While procrastinating with writing my bachelor thesis, I found a pretty nice solution for an offline LaTeX setup — admittedly inspired by Luke Smiths setup on Linux (https://www.youtube.com/watch?v=Mphdtdv2_xs)

In the beginning I used Overleaf, which offers a very nice out-of-the-box experience. Even though it has a vim-mode, navigating the project feels clunky and online-only restricts the usage sometimes. So, after a day or two of experimentation, here is my not-yet-battle-tested, hacky but promising and fun LaTeX setup!

The base: WSL, Windows Terminal and TexLive

If not already, install the Windows Subsystem for Linux on your Windows 10 machine. I recommend the new WSL2 (currently only for Windows Insiders) for better file system performance.

The new Windows Terminal is released as a preview in the Microsoft Store. It’s very modern and easy to use, and has support for high DPI displays.

You also need to install the TexLive distribution on WSL. Follow the instructions for a Linux installation at https://www.tug.org/texlive/acquire-netinstall.html. The download of all packages took about 50 minutes.

Writing LaTeX documents: (Neo)vim and vimtex

My editor of choice is Neovim, which is compatible with traditional vim. The vimtex plugin works with both aswell. Download vimtex (https://github.com/lervag/vimtex) using a plugin manager like vim-plug as descriped in the GitHub page.

View the rendered pdf: sumatraPDF

SumatraPDF (https://www.sumatrapdfreader.org/free-pdf-reader.html) is a fast and minimal PDF-reader for windows with support for “hot-reloading”, which means that the document updates automatically when the file changes after a new compilation of LaTeX.

To make SumatraPDF callable from WSL, rename the SumatraPDF.exe to SumatraPDF and add the installation folder to the %PATH enviroment variable in Windows. You might want to copy the executable to be able to use SumatraPDF under normal Windows as well.

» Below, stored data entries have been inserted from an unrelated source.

(** * AI Agent Dashboard: the search / extraction pipeline of [agent.py]

    A shallow embedding of [src/agent.py].  Python text is a list of Unicode
    code points, the collaborators (HTTP proxy, HTML parser, language model,
    pandas, Google Sheets, [eval]) are oracles gathered in a [world] record,
    and every function of the program is a computation in a small
    state / trace / exception monad whose state is Streamlit's session. *)

From Stdlib Require Import ZArith QArith Ascii String DecimalString Sorting.Sorted.
From stdpp Require Import base list.

Local Open Scope N_scope.
Local Open Scope list_scope.

(** ** Python text *)

Module PyStr.

(** A [str] is a sequence of code points. *)
Abbreviation pystr := (list N).

Definition lit (s : string) : pystr :=
  List.map N_of_ascii (list_ascii_of_string s).

Definition nl : pystr := [10].

(** [str.isspace] on one code point (CPython's [_PyUnicode_IsWhitespace]). *)
Definition is_space (c : N) : bool :=
  ((9 <=? c) && (c <=? 13)) || ((28 <=? c) && (c <=? 32))
  || (c =? 133) || (c =? 160) || (c =? 5760)
  || ((8192 <=? c) && (c <=? 8202))
  || (c =? 8232) || (c =? 8233) || (c =? 8239) || (c =? 8287)
  || (c =? 12288).

Fixpoint lstrip (s : pystr) : pystr :=
  match s with
  | [] => []
  | c :: s' => if is_space c then lstrip s' else s
  end.

Definition rstrip (s : pystr) : pystr := rev (lstrip (rev s)).

(** [s.strip()] *)
Definition strip (s : pystr) : pystr := rstrip (lstrip s).

(** [s.startswith(p)] *)
Fixpoint startswith (p s : pystr) : bool :=
  match p, s with
  | [], _ => true
  | _ :: _, [] => false
  | a :: p', b :: s' => (a =? b) && startswith p' s'
  end.

(** [s.replace(old, new)] for a non-empty [old]: every non-overlapping
    occurrence, leftmost first.  [skip] counts the characters of a matched
    occurrence still to be dropped. *)
Fixpoint replace_from (old new : pystr) (skip : nat) (s : pystr) : pystr :=
  match s with
  | [] => []
  | c :: s' =>
      match skip with
      | S k => replace_from old new k s'
      | O =>
          if startswith old s
          then new ++ replace_from old new (pred (length old)) s'
          else c :: replace_from old new 0 s'
      end
  end.

Definition replace (old new s : pystr) : pystr := replace_from old new 0 s.

(** [sep.join(parts)] *)
Fixpoint join (sep : pystr) (parts : list pystr) : pystr :=
  match parts with
  | [] => []
  | [p] => p
  | p :: rest => p ++ sep ++ join sep rest
  end.

(** [s.split(sep)] for a one-character separator. *)
Fixpoint split_on (sep : N) (s : pystr) : list pystr :=
  match s with
  | [] => [[]]
  | c :: s' =>
      if c =? sep then [] :: split_on sep s'
      else match split_on sep s' with
           | [] => [[c]]
           | w :: ws => (c :: w) :: ws
           end
  end.

End PyStr.
Import PyStr.

(** ** Data model *)

(** A value of a pandas column: the loader yields text, integers, booleans or
    floats; a float is carried with the text [str] renders it as. *)
Inductive cell :=
| CellStr (s : pystr)
| CellInt (z : Z)
| CellBool (b : bool)
| CellFloat (repr : pystr).

(** [str(entity)] *)
Definition py_str (c : cell) : pystr :=
  match c with
  | CellStr s => s
  | CellInt z => lit (NilZero.string_of_int (Z.to_int z))
  | CellBool true => lit "True"
  | CellBool false => lit "False"
  | CellFloat repr => repr
  end.

(** The dict [{'title': .., 'link': .., 'snippet': ..}] of [search_web]. *)
Record SearchResultRecord := mkResult
  { title : pystr; link : pystr; snippet : pystr }.

(** The dict [{"entity": .., "search_results": ..}] of the search loop. *)
Record SearchBatchRecord := mkBatch
  { entity : cell; search_results : list SearchResultRecord }.

(** The dict [{"entity": .., "extracted_info": ..}] of the extraction loop. *)
Record ExtractionRecord := mkExtraction
  { result_entity : cell; extracted_info : pystr }.

(** A table: its columns in order, each a label and its values. *)
Abbreviation DataFrame := (list (pystr * list cell)).

(** An opaque Python object (what [eval] returns, a credentials object, a
    service handle), named by its [repr]. *)
Inductive pyvalue := PyObj (repr : pystr).

(** [st.session_state]: a key that is absent and a key bound to [None] are
    both [None], since [main] binds absent keys to [None] before reading. *)
Record session := mkSession
  { processed_results : option (list ExtractionRecord);
    current_search_results : option (list SearchBatchRecord) }.

(** ** Exceptions and observable events *)

Inductive exn_class :=
| RequestException | UnicodeDecodeError | EmptyDataError | ParserError
| IndexError | AttributeError | KeyError | ZeroDivisionError | OtherError.

(** An exception object; [exn_msg] is what [str(e)] gives. *)
Record exn := mkExn { exn_cls : exn_class; exn_msg : pystr }.

Inductive outcome (A : Type) :=
| Ret (a : A)
| Raise (e : exn).
Arguments Ret {A} a.
Arguments Raise {A} e.

Inductive encoding := Utf8 | Latin1.

Inductive event :=
| EvHttpGet (url : pystr)
| EvChat (prompt : pystr)
| EvProgressInit
| EvProgress (value : Q)
| EvSleep
| EvWarning (msg : pystr)
| EvError (msg : pystr)
| EvSuccess (msg : pystr)
| EvPreview (r : SearchResultRecord)
| EvReadCsv (enc : encoding)
| EvEval (source : pystr)
| EvCredentials (info : pyvalue)
| EvBuild (credentials : pyvalue)
| EvSheetsGet (sheet_id : pystr)
| EvSheetsAppend (sheet_id : pystr) (rows : list (cell * pystr))
| EvStoreBatch (batch : list SearchBatchRecord)
| EvStoreProcessed (records : list ExtractionRecord).

(** One [div class="g"] as the three [find] calls of [search_web] see it:
    the text of its [h3], its first [a] (and that element's [href], when it
    has one), the text of its snippet [div]; or the exception they raise. *)
Record div_view := mkDiv
  { div_fault : option exn;
    title_elem : option pystr;
    link_elem : option (option pystr);
    snippet_elem : option pystr }.

(** The collaborators, as one run of the script meets them.  The calls made
    inside a loop take the loop index, so that the same request may be
    answered differently for different rows.  An exception they raise is an
    instance of [Exception].  [python_eval] gives the value of the evaluated
    text or the exception it raises; what the text does besides, to the
    session or to the interpreter, is not part of the oracle's answer, only
    the event [EvEval] records that the text was run. *)
Record world := mkWorld
  { requests_get : nat -> pystr -> outcome pystr;
    find_result_divs : pystr -> outcome (list div_view);
    chat_create : nat -> pystr -> outcome (list (option pystr));
    read_csv : list N -> encoding -> outcome DataFrame;
    python_eval : pystr -> outcome pyvalue;
    from_service_account_info : pyvalue -> outcome pyvalue;
    build : pyvalue -> outcome pyvalue;
    sheets_get : pyvalue -> pystr -> outcome (list (list pystr));
    sheets_append : pyvalue -> pystr -> list (cell * pystr) -> outcome unit;
    make_dataframe : list (list pystr) -> list pystr -> outcome DataFrame }.

(** ** The monad: session state, event trace, exceptions *)

Module Py.

Definition M (A : Type) : Type := session -> outcome A * session * list event.

Definition ret {A} (a : A) : M A := fun s => (Ret a, s, []).

Definition bind {A B} (m : M A) (k : A -> M B) : M B :=
  fun s =>
    match m s with
    | (Ret a, s1, t1) =>
        match k a s1 with
        | (r, s2, t2) => (r, s2, t1 ++ t2)
        end
    | (Raise e, s1, t1) => (Raise e, s1, t1)
    end.

Definition raise {A} (e : exn) : M A := fun s => (Raise e, s, []).

Definition emit (ev : event) : M unit := fun s => (Ret tt, s, [ev]).

(** An oracle's answer enters the computation after the call is logged. *)
Definition call {A} (ev : event) (r : outcome A) : M A :=
  fun s => (r, s, [ev]).

(** [try: m  except Exception as e: h e] restricted to the classes [sel]. *)
Definition try_except {A} (m : M A) (sel : exn -> bool) (h : exn -> M A) : M A :=
  fun s =>
    match m s with
    | (Raise e, s1, t1) =>
        if sel e then
          match h e s1 with
          | (r, s2, t2) => (r, s2, t1 ++ t2)
          end
        else (Raise e, s1, t1)
    | r => r
    end.

Definition try_catch {A} (m : M A) (h : exn -> M A) : M A :=
  try_except m (fun _ => true) h.

(** A library call that leaves no event of its own. *)
Definition quiet {A} (r : outcome A) : M A := fun s => (r, s, []).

In your init.vim (or .vimrc for vim, or .nvimrc when using local settings in your projects folder), add the following lines:

let g:vimtex_view_general_viewer = 'sumatraPDF'
let g:vimtex_view_general_options = '-reuse-instance @pdf'
let g:vimtex_view_general_options_latexmk = '-reuse-instance'

Now, when you opened your .tex file in vim, \ll activates the continous compilation and \lv opens SumatraPDF. Check out the documentation of vimtex with :help vimtex for more vim commands and usage of this amazing plugin.

minimal, distraction-free, darkmode enabled LaTeX setup on Windows

Bonus benefit: version control with git

It’s a good practice to use verison control on LaTeX documents. And since we are working in the command line anyway, native git makes it super easy. Switching back to a state where compilation worked, backup and synchronizing the project via GitHub — all things that would be an extra hassle when using something like TexMaker.

Thanks for reading, any feedback for my first story is very welcome!